Cellular mechanisms underlying Pax3-related neural tube defects and their prevention by folic acid

Abstract

Neural tube defects (NTDs), including spina bifida and anencephaly, are among the most common birth defects worldwide but the underlying genetic and cellular causes are not well understood. Some NTDs are preventable by supplemental folic acid. However, the protective mechanism is unclear despite widespread use of folic acid supplements and implementation of food fortification in many countries. Pax3 mutant (splotch; Sp2H) mice provide a model in which NTDs are preventable by folic acid and exacerbated by maternal folate deficiency. Here, we found that cell proliferation was diminished in the dorsal neuroepithelium of mutant embryos, corresponding to the region of abolished Pax3 function. This was accompanied by premature neuronal differentiation in the prospective midbrain. Contrary to previous reports, we did not find evidence that increased apoptosis could underlie failed neural tube closure in Pax3 mutant embryos, nor did inhibition of apoptosis prevent NTDs. These findings suggest that Pax3 functions to maintain the neuroepithelium in a proliferative, undifferentiated state allowing neurulation to proceed.

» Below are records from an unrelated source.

(** * Episode streaming-link resolution: a shallow embedding

    This development embeds the scraping service of the Otakudesu REST
    facade (utils.js, scraper.js, routes.js) and the parts of the Node
    runtime it leans on (Buffer base64/UTF-8 decoding, JSON.parse, the
    regular expressions of the source) and proves properties of the
    streaming-link subsystem.

    Conventions.
    - A JavaScript string is its sequence of UTF-16 code units, each an [N].
    - A byte is an [N] below 256.
    - Asynchronous functions are computations in a small writer/exception
      monad [M]: the value is the settled outcome of the promise, the log is
      the list of external effects (network calls, timers, cache accesses).
    - Everything the program cannot control (the network, the HTML parser,
      the clock) is a field of a [world] record; theorems quantify over it. *)

From Stdlib Require Import List NArith ZArith Lia Bool String Ascii.
From stdpp Require Import gmap.
Import ListNotations.

Local Open Scope N_scope.

(* ===================================================================== *)
(** * 1. JavaScript strings                                              *)
(* ===================================================================== *)

Definition jsstring := list N.

(** [js "abc"] is the JavaScript string literal 'abc'. *)
Definition js (s : string) : jsstring :=
  List.map N_of_ascii (list_ascii_of_string s).

Definition jsstring_eqb (a b : jsstring) : bool :=
  bool_decide (a = b).

(** WhiteSpace and LineTerminator of ECMAScript: what [String.prototype.trim]
    strips and what [\s] matches in a regular expression. *)
Definition is_js_space (c : N) : bool :=
  ((9 <=? c) && (c <=? 13)) || (c =? 32) || (c =? 160) || (c =? 5760)
  || ((8192 <=? c) && (c <=? 8202)) || (c =? 8232) || (c =? 8233)
  || (c =? 8239) || (c =? 8287) || (c =? 12288) || (c =? 65279).

Fixpoint drop_spaces (s : jsstring) : jsstring :=
  match s with
  | c :: rest => if is_js_space c then drop_spaces rest else s
  | [] => []
  end.

(** [s.trim()] *)
Definition trim (s : jsstring) : jsstring :=
  rev (drop_spaces (rev (drop_spaces s))).

(** [hay.startsWith(needle)] *)
Fixpoint starts_with (needle hay : jsstring) : bool :=
  match needle, hay with
  | [], _ => true
  | n :: needle', h :: hay' => (n =? h) && starts_with needle' hay'
  | _ :: _, [] => false
  end.

(** [hay.includes(needle)] *)
Fixpoint includes (needle hay : jsstring) : bool :=
  starts_with needle hay ||
  match hay with
  | [] => false
  | _ :: hay' => includes needle hay'
  end.

(** [s.toLowerCase()] on the Basic Latin and Latin-1 letters; code units
    beyond Latin-1 are left as they are (no message of the service has
    any). *)
Definition lower_unit (c : N) : N :=
  if ((65 <=? c) && (c <=? 90))
     || ((192 <=? c) && (c <=? 222) && negb (c =? 215))
  then c + 32 else c.
(** X18.  With the genuine [Date]: applying a date while the clock runs anchors
    it at the instant of the click, so a later read returns the new date
    plus the time since; switching the enable toggle on keeps the old
    anchor, so after a reset, which leaves no anchor, the toggle gives a
    clock that counts as running and yet always returns the new date. *)
Theorem apply_anchors_but_toggle_does_not (depth : nat) (this : TimeTravel)
  (d : Date) (t0 t1 : Z) :
  t0 <> 0 ->
  (isClockStopped this = false ->
   getFakeDate depth ReplaceDate.Original
     (applyFakeDate (Some d) (Num t0) this) t1
   = Some (newDate_number (add (getTime d) (Num (t1 - t0)))))
  /\ isClockStopped (onEnableChange true (Some d) (resetToRealTime this)) = false
  /\ getFakeDate depth ReplaceDate.Original
       (onEnableChange true (Some d) (resetToRealTime this)) t1
     = Some d.
Proof.
  intros Ht0. split; [|split].
  - intros Hrun. unfold applyFakeDate. rewrite Hrun.
    destruct depth; simpl; destruct (Z.eqb_spec t0 0); try contradiction;
      reflexivity.
  - reflexivity.
  - destruct depth; reflexivity.
Qed.

Lemma apply_anchors_but_toggle_does_not_witness :
  let this := mkTimeTravel None None false false in
  let d := mkDate (Num 1703500200000) in
  1700000000000 <> 0
  /\ isClockStopped this = false
  /\ getFakeDate 0 ReplaceDate.Original
       (applyFakeDate (Some d) (Num 1700000000000) this) 1700000002000
     = Some (mkDate (Num 1703500202000))
  /\ getFakeDate 0 ReplaceDate.Original
       (onEnableChange true (Some d) (resetToRealTime this)) 1700000002000
     = Some d.
Proof.
  intros this d.
  assert (Ht0 : 1700000000000 <> 0) by discriminate.
  destruct (apply_anchors_but_toggle_does_not 0 this d 1700000000000
              1700000002000 Ht0) as (Happly & _ & Htoggle).
  split; [exact Ht0|]. split; [reflexivity|].
  split; [|exact Htoggle].
  rewrite (Happly eq_refl). vm_compute. reflexivity.
Defined.

End SimplePage.

(* ===================================================================== *)
(** * The client library *)
(* ===================================================================== *)

Module Client.
Import Js ApiClient.

Fixpoint occurs (c : ascii) (s : string) : bool :=
  match s with
  | EmptyString => false
  | String c' r => Ascii.eqb c c' || occurs c r
  end.

Lemma digitsOnly_no_underscore (s : string) :
  Anchor.digitsOnly s = true -> occurs "_" s = false.
Proof.
  induction s as [|c r IH]; [reflexivity|]. simpl.
  intros Hd. apply andb_true_iff in Hd as [Hc Hr]. rewrite (IH Hr).
  destruct c as [[] [] [] [] [] [] [] []]; try reflexivity; discriminate.
Qed.

Lemma pretty_Z_no_underscore (z : Z) : occurs "_" (pretty z) = false.
Proof.
  destruct z as [|p|p].
  - reflexivity.
  - apply digitsOnly_no_underscore, (Anchor.pretty_N_digitsOnly (N.pos p)).
  - change (pretty (Z.neg p)) with (String "-" (pretty (N.pos p))). simpl.
    apply digitsOnly_no_underscore, (Anchor.pretty_N_digitsOnly (N.pos p)).
Qed.

(** Two strings cut at the first occurrence of a separator agree on both
    sides of it. *)
Lemma cut_at_separator (c : ascii) (s1 s2 t1 t2 : string) :
  occurs c s1 = false ->
  occurs c s2 = false ->
  (s1 ++ String c t1 = s2 ++ String c t2)%string ->
  s1 = s2 /\ t1 = t2.
Proof.
  revert s2. induction s1 as [|a1 r1 IH]; intros [|a2 r2]; simpl;
    intros H1 H2 Heq.
  - injection Heq as <-. auto.
  - injection Heq as <- _. rewrite Ascii.eqb_refl in H2. discriminate.
  - injection Heq as -> _. rewrite Ascii.eqb_refl in H1. discriminate.
  - injection Heq as <- Hrest.
    apply orb_false_iff in H1 as [_ H1]. apply orb_false_iff in H2 as [_ H2].
    destruct (IH r2 H1 H2 Hrest) as [-> ->]. auto.
Qed.

Lemma requestIdOf_inj (now1 now2 : Z) (n1 n2 : nat) :
  requestIdOf now1 n1 = requestIdOf now2 n2 -> now1 = now2 /\ n1 = n2.
Proof.
  unfold requestIdOf. simpl. intros Heq. injection Heq as Heq.
  destruct (cut_at_separator "_" _ _ _ _ (pretty_Z_no_underscore now1)
              (pretty_Z_no_underscore now2) Heq) as [Hnow Hn].
  split; [apply (inj pretty), Hnow | apply (inj pretty), Hn].
Qed.

(** X19.  Request ids never repeat: two calls of [generateRequestId] on the same
    client, however many other calls lie between them and whatever the
    clock shows, return different ids. *)
Theorem generateRequestId_never_repeats (this : TimeTravelAPI)
  (now1 now2 : Z) (between : list Z) :
  let '(id1, this1) := generateRequestId now1 this in
  let this2 := foldl (fun c t => (generateRequestId t c).2) this1 between in
  let '(id2, _) := generateRequestId now2 this2 in
  id1 <> id2.
Proof.
  simpl.
  assert (Hgrow : forall l c,
            (requestId c <= requestId
               (foldl (fun c t => (generateRequestId t c).2) c l))%nat).
  { induction l as [|t l IH]; intros c; simpl; [lia|].
    etransitivity; [|apply IH]. simpl. lia. }
  intros Heq. apply requestIdOf_inj in Heq as [_ Hn].
  specialize (Hgrow between
    (mkClient (S (requestId this)) (pendingRequests this) (listeners this)
       (settled this))).
  simpl in Hgrow. lia.
Qed.

Lemma generateRequestId_never_repeats_witness :
  (generateRequestId 1700000000000 newClient).1
  <> (generateRequestId 1700000000000
        (generateRequestId 1700000000000 newClient).2).1.
Proof.
  exact (generateRequestId_never_repeats newClient 1700000000000
           1700000000000 []).
Defined.
(** ** What [_transform] leaves in the record *)

Lemma _transform_eq (task_idx total_num_tasks : Z) (one_hot_targets : OneHotTargetsConfig)
    (data : gmap string Value) :
  0 <= task_idx < total_num_tasks ->
  _transform task_idx total_num_tasks one_hot_targets (PyData data)
  = if in_int64 task_idx
    then
      data ← fold_result
               (fun d key => _update_graph_value d key
                               (map (fun j => j =? task_idx) (range total_num_tasks)))
               (graph_level one_hot_targets)
               (<["task_mask" := VTensor (BoolTensor [1%nat; Z.to_nat total_num_tasks]
                                          (map (fun j => j =? task_idx)
                                               (range total_num_tasks)))]>
                  (<["task_idx" := VTensor (LongTensor [] [task_idx])]> data));
      data ← fold_result
               (fun d key => _update_node_value d key
                               (map (fun j => j =? task_idx) (range total_num_tasks)))
               (node_level one_hot_targets) data;
      Ok (PyData data)
    else Raise ValueError.
Proof.
  intros Hi. unfold _transform, torch_tensor_long. rewrite one_hot_spec by done.
  destruct (in_int64 task_idx); [|reflexivity]. cbn [mbind result_bind].
  rewrite length_map, range_length. reflexivity.
Qed.

Lemma _transform_inv (task_idx total_num_tasks : Z) (one_hot_targets : OneHotTargetsConfig)
    (item item' : PyObj) :
  0 <= task_idx < total_num_tasks ->
  _transform task_idx total_num_tasks one_hot_targets item = Ok item' ->
  exists data d0 d1 data',
    item = PyData data /\ item' = PyData data'
    /\ d0 = <["task_mask" := VTensor (BoolTensor [1%nat; Z.to_nat total_num_tasks]
                                       (map (fun j => j =? task_idx) (range total_num_tasks)))]>
              (<["task_idx" := VTensor (LongTensor [] [task_idx])]> data)
    /\ fold_result (fun d key => _update_graph_value d key
                                   (map (fun j => j =? task_idx) (range total_num_tasks)))
                   (graph_level one_hot_targets) d0 = Ok d1
    /\ fold_result (fun d key => _update_node_value d key
                                   (map (fun j => j =? task_idx) (range total_num_tasks)))
                   (node_level one_hot_targets) d1 = Ok data'.
Proof.
  intros Hi. destruct item as [data|v]; [|discriminate].
  rewrite _transform_eq by done. destruct (in_int64 task_idx); [|discriminate].
  intros Hb. apply bind_Ok_inv in Hb as (d1 & Hg & Hb).
  apply bind_Ok_inv in Hb as (d2 & Hn & [= <-]).
  eexists data, _, d1, d2. split; [reflexivity|]. split; [reflexivity|].
  split; [reflexivity|]. split; [exact Hg | exact Hn].
Qed.

(** C3: for a task at position [task_idx] among [total_num_tasks] tasks,
    every item returned by the tagged dataset of the task is a record
    whose [task_idx] attribute is the scalar [task_idx] and whose
    [task_mask] attribute is a boolean tensor of shape
    [(1, total_num_tasks)] with exactly one true entry, at position
    [task_idx]. *)
Theorem tagged_item_task_mask `{Collaborators} (config : SplitDatasetConfig)
    (task_idx total_num_tasks : Z) (one_hot_targets : OneHotTargetsConfig)
    (dataset : Dataset) (idx : Z) (item : PyObj) :
  0 <= task_idx < total_num_tasks ->
  _create_split_dataset config task_idx total_num_tasks one_hot_targets = Ok dataset ->
  __getitem__ dataset idx = Ok item ->
  exists data mask,
    item = PyData data
    /\ data !! "task_idx" = Some (VTensor (LongTensor [] [task_idx]))
    /\ data !! "task_mask"
       = Some (VTensor (BoolTensor [1%nat; Z.to_nat total_num_tasks] mask))
    /\ length mask = Z.to_nat total_num_tasks
    /\ forall j, mask !! j = Some true <-> j = Z.to_nat task_idx.
Proof.
  intros Hi Hc Hget. unfold _create_split_dataset in Hc.
  apply bind_Ok_inv in Hc as (raw & _ & [= <-]).
  simpl in Hget. apply bind_Ok_inv in Hget as (item0 & _ & Ht).
  apply _transform_inv in Ht as (data & d0 & d1 & data' & _ & -> & Hd0 & Hg & Hn); [|done].
  exists data', (map (fun j => j =? task_idx) (range total_num_tasks)).
  assert (Hkeep : forall k0, (forall k, onehot_name k <> k0) -> data' !! k0 = d0 !! k0).
  { intros k0 Hk0.
    rewrite (fold_result_writes _ _ _ _ k0 (node_writes _) (fun k _ => Hk0 k) Hn).
    by rewrite (fold_result_writes _ _ _ _ k0 (graph_writes _) (fun k _ => Hk0 k) Hg). }
  split; [reflexivity|]. split; [|split; [|split]].
  - rewrite Hkeep by apply onehot_name_not_task_idx. rewrite Hd0.
    rewrite lookup_insert_ne by done. by rewrite lookup_insert_eq.
  - rewrite Hkeep by apply onehot_name_not_task_mask. rewrite Hd0.
    by rewrite lookup_insert_eq.
  - by rewrite length_map, range_length.
  - intros j. rewrite one_hot_lookup by done.
    destruct (decide (j < Z.to_nat total_num_tasks)%nat); [|split; [done|lia]].
    case_bool_decide; split; intros; try done; congruence.
Qed.

(** ** Graph-level attributes *)

Lemma fold_graph_keeps (onehot : list bool) (keys : list string)
    (d d' : gmap string Value) (key : string) :
  (forall k, k ∈ keys -> key <> onehot_name k) ->
  fold_result (fun d key => _update_graph_value d key onehot) keys d = Ok d' ->
  getattr_or_none d' key = getattr_or_none d key.
Proof.
  intros Hne Hfold. unfold getattr_or_none.
  rewrite (fold_result_writes _ keys d d' key (graph_writes onehot)); [done| |done].
  intros k Hk Heq. by apply (Hne k Hk).
Qed.

Lemma fold_graph_sets (onehot : list bool) (keys : list string)
    (d d' : gmap string Value) (key : string) :
  key ∈ keys ->
  (forall i j k, keys !! i = Some k -> keys !! j = Some key -> (i < j)%nat ->
     key <> onehot_name k) ->
  fold_result (fun d key => _update_graph_value d key onehot) keys d = Ok d' ->
  exists value,
    getattr_or_none d key <> VNone
    /\ graph_value (getattr_or_none d key) = Ok value
    /\ d' !! onehot_name key = Some (VTensor (mul_onehot value onehot)).
Proof.
  revert d. induction keys as [|k keys IH]; intros d Hin Hord Hfold.
  - by apply elem_of_nil in Hin.
  - simpl in Hfold. apply bind_Ok_inv in Hfold as (d1 & Hstep & Hfold).
    assert (Hord' : forall i j k', keys !! i = Some k' -> keys !! j = Some key ->
              (i < j)%nat -> key <> onehot_name k').
    { intros i j k' Hi Hj Hlt. apply (Hord (S i) (S j) k'); [done | done | lia]. }
    pose proof Hstep as Hinv. apply _update_graph_value_inv in Hinv as (v1 & Hnn & Hv1 & Hd1).
    destruct (decide (key ∈ keys)) as [Hlater|Hnot].
    + assert (Hsame : getattr_or_none d1 key = getattr_or_none d key).
      { rewrite Hd1. apply getattr_or_none_insert_ne. intros Heq.
        apply list_elem_of_lookup in Hlater as [j Hj].
        by apply (Hord 0%nat (S j) k); [ | | lia | ]. }
      destruct (IH d1 Hlater Hord' Hfold) as (value & H1 & H2 & H3).
      exists value. rewrite <- Hsame. done.
    + apply elem_of_cons in Hin as [->|Hin]; [|done].
      exists v1. split; [done|]. split; [done|].
      rewrite (fold_result_writes _ keys d1 d' (onehot_name k) (graph_writes onehot));
        [|intros k' Hk' Heq; apply onehot_name_inj in Heq; by subst|done].
      rewrite Hd1. by rewrite lookup_insert_eq.
Qed.

Lemma fold_graph_absent (onehot : list bool) (keys : list string)
    (d : gmap string Value) (key : string) :
  key ∈ keys ->
  (forall i j k, keys !! i = Some k -> keys !! j = Some key -> (i < j)%nat ->
     key <> onehot_name k) ->
  getattr_or_none d key = VNone ->
  is_ok (fold_result (fun d key => _update_graph_value d key onehot) keys d) = false.
Proof.
  revert d. induction keys as [|k keys IH]; intros d Hin Hord Hnone.
  - by apply elem_of_nil in Hin.
  - simpl. destruct (_update_graph_value d k onehot) as [d1|e] eqn:Hstep; [|reflexivity].
    simpl. pose proof Hstep as Hinv.
    apply _update_graph_value_inv in Hinv as (v1 & Hnn & _ & Hd1).
    apply elem_of_cons in Hin as [->|Hin]; [done|].
    apply IH; [done| |].
    + intros i j k' Hi Hj Hlt. apply (Hord (S i) (S j) k'); [done | done | lia].
    + rewrite Hd1, getattr_or_none_insert_ne; [done|].
      intros Heq. apply list_elem_of_lookup in Hin as [j Hj].
      by apply (Hord 0%nat (S j) k); [ | | lia | ].
Qed.

Lemma graph_value_scalar (v : Value) (value : Tensor) :
  graph_value v = Ok value ->
  (exists b, value = BoolTensor [1%nat; 1%nat] [b])
  \/ (exists z, value = LongTensor [1%nat; 1%nat] [z])
  \/ (exists fmt x, value = FloatTensor fmt [1%nat; 1%nat] [x]).
Proof.
  unfold graph_value. intros Hb. apply bind_Ok_inv in Hb as (t & _ & Hr).
  unfold rearrange_1_to_1_1, view_flat in Hr.
  destruct t as [sh d|sh d|fmt sh d]; simpl in Hr;
    destruct d as [|x [|y d]]; simpl in Hr; try discriminate;
    injection Hr as <-; eauto.
Qed.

NTDs in Pax3 mutants were not associated with abnormal abundance of specific folates, nor prevented by formate, a one-carbon donor to folate metabolism. Supplemental folic acid restored proliferation in the cranial neuroepithelium. This effect was mediated by enhanced progression of the cell cycle from S- to G2-phase, specifically in the Pax3-mutant dorsal neuroepithelium. We propose that the cell cycle-promoting effect of folic acid compensates for loss of Pax3 and thereby prevents cranial NTDs.